● GOAL OF THE EXERCISE:
As soon as the line containing "Lemma once_commit s" appears in the material below, start returning lines exactly, and end with the line containing "split; cbn.".

=== RECORDS SUPPLIED ===

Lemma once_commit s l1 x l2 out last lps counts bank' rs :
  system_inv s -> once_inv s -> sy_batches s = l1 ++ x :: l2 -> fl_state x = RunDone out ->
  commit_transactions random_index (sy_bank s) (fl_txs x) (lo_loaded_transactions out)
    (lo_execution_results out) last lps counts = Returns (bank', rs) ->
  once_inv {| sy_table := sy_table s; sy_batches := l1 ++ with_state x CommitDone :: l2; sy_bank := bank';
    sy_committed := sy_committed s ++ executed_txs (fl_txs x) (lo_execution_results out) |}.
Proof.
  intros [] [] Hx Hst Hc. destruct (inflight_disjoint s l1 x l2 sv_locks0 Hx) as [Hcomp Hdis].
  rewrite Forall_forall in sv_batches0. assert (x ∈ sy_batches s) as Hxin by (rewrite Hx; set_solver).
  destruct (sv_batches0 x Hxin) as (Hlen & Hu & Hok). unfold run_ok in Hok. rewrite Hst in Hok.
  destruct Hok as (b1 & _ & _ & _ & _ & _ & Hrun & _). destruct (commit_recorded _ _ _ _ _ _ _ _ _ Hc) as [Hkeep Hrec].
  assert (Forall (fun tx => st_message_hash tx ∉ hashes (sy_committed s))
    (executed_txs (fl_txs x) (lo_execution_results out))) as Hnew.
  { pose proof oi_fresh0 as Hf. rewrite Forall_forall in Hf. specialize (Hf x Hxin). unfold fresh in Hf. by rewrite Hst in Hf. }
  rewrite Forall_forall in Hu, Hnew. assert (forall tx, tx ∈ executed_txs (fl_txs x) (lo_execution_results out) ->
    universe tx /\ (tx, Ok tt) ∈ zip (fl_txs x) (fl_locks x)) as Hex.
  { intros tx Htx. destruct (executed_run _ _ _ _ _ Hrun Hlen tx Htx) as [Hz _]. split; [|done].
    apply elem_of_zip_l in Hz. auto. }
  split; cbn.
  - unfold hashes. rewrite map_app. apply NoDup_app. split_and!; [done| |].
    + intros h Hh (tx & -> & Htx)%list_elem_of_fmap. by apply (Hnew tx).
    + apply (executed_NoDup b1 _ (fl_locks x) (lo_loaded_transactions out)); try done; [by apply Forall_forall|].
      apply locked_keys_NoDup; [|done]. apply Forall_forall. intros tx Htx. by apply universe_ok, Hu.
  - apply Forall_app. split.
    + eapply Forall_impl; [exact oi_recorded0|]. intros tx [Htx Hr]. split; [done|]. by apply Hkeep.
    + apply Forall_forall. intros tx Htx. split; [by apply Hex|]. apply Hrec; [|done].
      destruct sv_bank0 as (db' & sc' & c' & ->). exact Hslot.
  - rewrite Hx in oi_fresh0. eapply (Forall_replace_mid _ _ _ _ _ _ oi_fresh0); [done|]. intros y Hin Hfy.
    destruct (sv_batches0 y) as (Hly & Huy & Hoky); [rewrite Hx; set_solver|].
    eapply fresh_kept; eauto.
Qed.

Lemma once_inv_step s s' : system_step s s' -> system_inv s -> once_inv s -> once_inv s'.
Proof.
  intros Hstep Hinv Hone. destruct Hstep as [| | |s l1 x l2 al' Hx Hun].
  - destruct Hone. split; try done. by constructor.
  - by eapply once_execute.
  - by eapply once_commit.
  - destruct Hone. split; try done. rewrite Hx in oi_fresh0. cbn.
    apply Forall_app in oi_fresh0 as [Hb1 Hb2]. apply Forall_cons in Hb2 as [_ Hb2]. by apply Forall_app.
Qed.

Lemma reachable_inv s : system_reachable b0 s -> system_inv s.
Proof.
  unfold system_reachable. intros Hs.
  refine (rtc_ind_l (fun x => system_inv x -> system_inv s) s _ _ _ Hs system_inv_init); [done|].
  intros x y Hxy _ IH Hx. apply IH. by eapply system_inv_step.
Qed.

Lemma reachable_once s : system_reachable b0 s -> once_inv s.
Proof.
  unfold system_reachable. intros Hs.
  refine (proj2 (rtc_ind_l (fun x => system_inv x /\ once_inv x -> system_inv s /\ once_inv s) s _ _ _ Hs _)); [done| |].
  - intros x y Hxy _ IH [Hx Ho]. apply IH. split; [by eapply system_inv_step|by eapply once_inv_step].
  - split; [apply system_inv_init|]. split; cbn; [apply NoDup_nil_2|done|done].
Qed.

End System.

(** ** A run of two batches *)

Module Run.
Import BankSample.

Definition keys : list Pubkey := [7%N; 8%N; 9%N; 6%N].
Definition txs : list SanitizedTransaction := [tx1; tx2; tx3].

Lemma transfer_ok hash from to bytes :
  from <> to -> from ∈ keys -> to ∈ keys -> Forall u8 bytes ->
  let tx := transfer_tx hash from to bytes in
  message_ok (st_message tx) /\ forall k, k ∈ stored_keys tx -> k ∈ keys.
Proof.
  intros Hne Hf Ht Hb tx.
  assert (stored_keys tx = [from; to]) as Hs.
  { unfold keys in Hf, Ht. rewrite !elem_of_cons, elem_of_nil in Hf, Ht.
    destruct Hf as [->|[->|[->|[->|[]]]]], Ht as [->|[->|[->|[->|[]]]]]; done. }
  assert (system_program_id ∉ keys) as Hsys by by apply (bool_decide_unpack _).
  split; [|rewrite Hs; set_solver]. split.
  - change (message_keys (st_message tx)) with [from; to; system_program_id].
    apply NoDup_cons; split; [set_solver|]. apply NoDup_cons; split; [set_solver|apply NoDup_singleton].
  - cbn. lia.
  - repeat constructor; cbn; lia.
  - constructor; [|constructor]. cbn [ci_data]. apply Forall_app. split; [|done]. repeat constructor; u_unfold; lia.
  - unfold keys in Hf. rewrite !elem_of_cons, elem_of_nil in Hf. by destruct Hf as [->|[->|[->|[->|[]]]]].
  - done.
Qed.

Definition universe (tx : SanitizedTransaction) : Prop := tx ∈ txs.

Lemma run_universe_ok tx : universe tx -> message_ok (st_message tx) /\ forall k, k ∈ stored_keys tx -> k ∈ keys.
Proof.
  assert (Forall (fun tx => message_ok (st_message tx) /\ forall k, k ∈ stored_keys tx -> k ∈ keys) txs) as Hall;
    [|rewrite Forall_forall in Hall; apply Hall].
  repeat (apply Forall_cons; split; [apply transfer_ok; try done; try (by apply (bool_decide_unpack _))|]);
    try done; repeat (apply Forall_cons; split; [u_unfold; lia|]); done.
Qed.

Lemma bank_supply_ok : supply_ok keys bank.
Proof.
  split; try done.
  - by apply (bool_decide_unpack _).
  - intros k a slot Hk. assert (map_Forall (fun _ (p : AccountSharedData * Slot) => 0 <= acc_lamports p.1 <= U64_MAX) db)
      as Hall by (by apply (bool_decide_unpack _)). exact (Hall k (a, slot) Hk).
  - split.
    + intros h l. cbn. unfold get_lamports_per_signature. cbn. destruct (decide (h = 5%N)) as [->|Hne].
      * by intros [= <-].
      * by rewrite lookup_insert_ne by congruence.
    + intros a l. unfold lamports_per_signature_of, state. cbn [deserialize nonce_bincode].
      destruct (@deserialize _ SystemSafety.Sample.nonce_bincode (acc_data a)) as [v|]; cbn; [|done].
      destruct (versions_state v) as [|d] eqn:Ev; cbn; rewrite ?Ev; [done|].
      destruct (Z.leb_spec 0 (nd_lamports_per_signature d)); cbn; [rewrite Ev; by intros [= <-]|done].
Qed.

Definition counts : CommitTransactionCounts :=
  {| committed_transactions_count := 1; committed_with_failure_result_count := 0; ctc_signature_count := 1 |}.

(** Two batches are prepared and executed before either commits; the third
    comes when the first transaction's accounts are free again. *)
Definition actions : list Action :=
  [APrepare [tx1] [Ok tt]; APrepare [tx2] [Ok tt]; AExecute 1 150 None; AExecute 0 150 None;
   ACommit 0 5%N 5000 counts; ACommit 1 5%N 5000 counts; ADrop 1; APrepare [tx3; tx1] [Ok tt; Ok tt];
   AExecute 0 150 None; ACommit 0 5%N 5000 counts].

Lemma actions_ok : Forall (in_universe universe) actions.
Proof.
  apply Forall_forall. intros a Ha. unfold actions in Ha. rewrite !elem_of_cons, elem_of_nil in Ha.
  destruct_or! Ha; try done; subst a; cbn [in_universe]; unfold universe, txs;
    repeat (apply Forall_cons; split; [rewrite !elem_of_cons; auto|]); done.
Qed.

===
=== RECORDS SUPPLIED ===

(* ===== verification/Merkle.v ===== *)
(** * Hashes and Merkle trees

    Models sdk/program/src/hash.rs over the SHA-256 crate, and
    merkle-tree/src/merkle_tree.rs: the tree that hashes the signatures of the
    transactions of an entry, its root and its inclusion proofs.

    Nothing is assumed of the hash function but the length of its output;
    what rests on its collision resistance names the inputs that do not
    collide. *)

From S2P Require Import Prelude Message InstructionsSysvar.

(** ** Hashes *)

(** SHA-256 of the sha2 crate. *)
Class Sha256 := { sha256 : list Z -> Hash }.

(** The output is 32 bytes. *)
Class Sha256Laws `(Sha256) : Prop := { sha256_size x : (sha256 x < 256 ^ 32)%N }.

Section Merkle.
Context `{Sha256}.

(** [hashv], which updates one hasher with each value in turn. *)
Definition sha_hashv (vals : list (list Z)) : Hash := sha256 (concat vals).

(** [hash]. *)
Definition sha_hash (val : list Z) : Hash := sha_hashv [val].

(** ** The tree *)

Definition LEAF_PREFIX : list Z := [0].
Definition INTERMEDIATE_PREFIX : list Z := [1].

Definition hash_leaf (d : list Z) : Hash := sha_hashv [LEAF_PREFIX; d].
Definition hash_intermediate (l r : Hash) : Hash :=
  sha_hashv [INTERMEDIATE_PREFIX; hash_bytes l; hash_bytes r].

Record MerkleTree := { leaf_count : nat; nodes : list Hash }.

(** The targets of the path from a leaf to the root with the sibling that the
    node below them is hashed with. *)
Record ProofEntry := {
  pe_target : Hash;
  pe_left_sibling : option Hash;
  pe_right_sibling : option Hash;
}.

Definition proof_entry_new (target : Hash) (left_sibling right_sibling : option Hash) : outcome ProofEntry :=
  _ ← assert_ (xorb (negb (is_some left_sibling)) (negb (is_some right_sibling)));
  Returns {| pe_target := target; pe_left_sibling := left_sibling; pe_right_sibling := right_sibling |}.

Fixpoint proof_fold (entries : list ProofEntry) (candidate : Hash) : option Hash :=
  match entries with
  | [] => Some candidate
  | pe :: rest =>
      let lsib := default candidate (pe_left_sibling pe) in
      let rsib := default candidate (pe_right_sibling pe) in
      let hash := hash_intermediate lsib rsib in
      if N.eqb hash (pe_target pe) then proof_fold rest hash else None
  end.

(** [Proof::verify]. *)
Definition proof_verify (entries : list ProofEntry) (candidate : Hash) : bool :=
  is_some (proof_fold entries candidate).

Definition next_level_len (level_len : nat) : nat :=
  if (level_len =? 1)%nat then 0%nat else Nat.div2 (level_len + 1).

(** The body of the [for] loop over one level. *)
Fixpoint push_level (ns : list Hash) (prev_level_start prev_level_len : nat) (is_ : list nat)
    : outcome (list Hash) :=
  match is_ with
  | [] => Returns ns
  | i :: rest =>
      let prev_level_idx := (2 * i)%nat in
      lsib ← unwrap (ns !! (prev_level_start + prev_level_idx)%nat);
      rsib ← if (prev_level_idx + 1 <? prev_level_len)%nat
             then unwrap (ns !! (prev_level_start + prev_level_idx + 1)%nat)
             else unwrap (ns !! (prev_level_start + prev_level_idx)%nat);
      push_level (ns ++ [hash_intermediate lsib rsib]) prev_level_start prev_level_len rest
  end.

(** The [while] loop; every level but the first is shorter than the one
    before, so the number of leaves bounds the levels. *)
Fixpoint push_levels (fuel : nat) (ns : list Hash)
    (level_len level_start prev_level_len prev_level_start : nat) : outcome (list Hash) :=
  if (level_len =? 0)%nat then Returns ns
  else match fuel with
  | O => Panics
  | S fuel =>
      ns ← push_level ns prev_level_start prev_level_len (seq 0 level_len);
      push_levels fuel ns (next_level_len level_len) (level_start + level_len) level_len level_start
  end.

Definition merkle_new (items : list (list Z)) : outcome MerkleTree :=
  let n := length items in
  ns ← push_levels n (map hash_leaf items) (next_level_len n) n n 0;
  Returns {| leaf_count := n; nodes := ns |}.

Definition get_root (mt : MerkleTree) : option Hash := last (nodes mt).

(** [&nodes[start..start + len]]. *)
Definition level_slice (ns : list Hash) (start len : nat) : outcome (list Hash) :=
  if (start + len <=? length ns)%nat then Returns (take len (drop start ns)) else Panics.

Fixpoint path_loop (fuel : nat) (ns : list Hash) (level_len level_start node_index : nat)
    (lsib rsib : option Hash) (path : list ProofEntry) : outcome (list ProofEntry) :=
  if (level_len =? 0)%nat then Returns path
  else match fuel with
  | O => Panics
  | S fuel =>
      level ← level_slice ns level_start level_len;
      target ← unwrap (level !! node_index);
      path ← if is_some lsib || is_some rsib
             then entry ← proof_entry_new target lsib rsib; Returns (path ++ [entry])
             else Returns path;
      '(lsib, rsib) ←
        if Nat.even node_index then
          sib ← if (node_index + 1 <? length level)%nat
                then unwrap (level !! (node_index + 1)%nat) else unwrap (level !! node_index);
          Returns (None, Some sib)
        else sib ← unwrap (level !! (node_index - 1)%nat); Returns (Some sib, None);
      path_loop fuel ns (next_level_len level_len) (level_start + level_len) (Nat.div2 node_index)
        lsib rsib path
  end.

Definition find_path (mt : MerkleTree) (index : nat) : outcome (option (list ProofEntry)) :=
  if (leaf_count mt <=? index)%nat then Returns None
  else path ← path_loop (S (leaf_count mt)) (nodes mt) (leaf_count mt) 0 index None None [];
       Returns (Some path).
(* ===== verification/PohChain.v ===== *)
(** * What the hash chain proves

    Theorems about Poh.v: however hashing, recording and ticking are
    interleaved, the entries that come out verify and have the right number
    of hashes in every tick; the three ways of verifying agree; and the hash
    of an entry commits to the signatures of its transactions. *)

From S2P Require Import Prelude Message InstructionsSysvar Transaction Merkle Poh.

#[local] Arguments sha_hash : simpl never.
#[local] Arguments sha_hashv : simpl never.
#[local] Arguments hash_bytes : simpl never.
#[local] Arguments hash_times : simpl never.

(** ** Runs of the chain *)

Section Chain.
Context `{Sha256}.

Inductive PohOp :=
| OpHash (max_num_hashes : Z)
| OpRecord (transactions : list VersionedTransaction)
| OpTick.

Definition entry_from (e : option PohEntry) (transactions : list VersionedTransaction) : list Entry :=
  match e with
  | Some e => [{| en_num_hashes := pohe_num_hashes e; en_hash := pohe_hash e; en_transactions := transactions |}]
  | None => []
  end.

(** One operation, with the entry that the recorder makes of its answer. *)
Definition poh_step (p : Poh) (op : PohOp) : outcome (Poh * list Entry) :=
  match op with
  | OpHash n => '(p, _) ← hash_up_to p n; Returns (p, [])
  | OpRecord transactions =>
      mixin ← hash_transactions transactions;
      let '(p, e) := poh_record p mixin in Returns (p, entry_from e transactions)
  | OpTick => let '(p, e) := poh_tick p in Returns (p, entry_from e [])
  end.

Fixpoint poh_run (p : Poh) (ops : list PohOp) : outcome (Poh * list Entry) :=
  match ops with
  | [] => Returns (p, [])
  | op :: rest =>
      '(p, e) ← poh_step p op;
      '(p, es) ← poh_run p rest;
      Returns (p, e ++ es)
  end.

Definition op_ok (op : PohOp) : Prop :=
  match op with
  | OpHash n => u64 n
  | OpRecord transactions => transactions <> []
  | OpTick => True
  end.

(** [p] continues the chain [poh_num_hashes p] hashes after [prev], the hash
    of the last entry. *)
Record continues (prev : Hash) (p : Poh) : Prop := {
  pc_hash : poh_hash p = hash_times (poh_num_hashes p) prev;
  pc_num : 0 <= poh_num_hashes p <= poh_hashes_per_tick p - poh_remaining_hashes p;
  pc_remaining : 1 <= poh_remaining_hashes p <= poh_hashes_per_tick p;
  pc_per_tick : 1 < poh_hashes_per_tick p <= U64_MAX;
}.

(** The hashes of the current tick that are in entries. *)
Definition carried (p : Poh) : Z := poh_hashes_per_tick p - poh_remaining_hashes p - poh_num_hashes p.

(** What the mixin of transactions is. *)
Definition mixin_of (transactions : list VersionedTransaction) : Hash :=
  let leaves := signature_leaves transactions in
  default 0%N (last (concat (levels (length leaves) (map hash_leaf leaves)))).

===

● ANSWER TO THIS PROBLEM:
Lemma once_commit s l1 x l2 out last lps counts bank' rs :
  system_inv s -> once_inv s -> sy_batches s = l1 ++ x :: l2 -> fl_state x = RunDone out ->
  commit_transactions random_index (sy_bank s) (fl_txs x) (lo_loaded_transactions out)
    (lo_execution_results out) last lps counts = Returns (bank', rs) ->
  once_inv {| sy_table := sy_table s; sy_batches := l1 ++ with_state x CommitDone :: l2; sy_bank := bank';
    sy_committed := sy_committed s ++ executed_txs (fl_txs x) (lo_execution_results out) |}.
Proof.
  intros [] [] Hx Hst Hc. destruct (inflight_disjoint s l1 x l2 sv_locks0 Hx) as [Hcomp Hdis].
  rewrite Forall_forall in sv_batches0. assert (x ∈ sy_batches s) as Hxin by (rewrite Hx; set_solver).
  destruct (sv_batches0 x Hxin) as (Hlen & Hu & Hok). unfold run_ok in Hok. rewrite Hst in Hok.
  destruct Hok as (b1 & _ & _ & _ & _ & _ & Hrun & _). destruct (commit_recorded _ _ _ _ _ _ _ _ _ Hc) as [Hkeep Hrec].
  assert (Forall (fun tx => st_message_hash tx ∉ hashes (sy_committed s))
    (executed_txs (fl_txs x) (lo_execution_results out))) as Hnew.
  { pose proof oi_fresh0 as Hf. rewrite Forall_forall in Hf. specialize (Hf x Hxin). unfold fresh in Hf. by rewrite Hst in Hf. }
  rewrite Forall_forall in Hu, Hnew. assert (forall tx, tx ∈ executed_txs (fl_txs x) (lo_execution_results out) ->
    universe tx /\ (tx, Ok tt) ∈ zip (fl_txs x) (fl_locks x)) as Hex.
  { intros tx Htx. destruct (executed_run _ _ _ _ _ Hrun Hlen tx Htx) as [Hz _]. split; [|done].
    apply elem_of_zip_l in Hz. auto. }
  split; cbn.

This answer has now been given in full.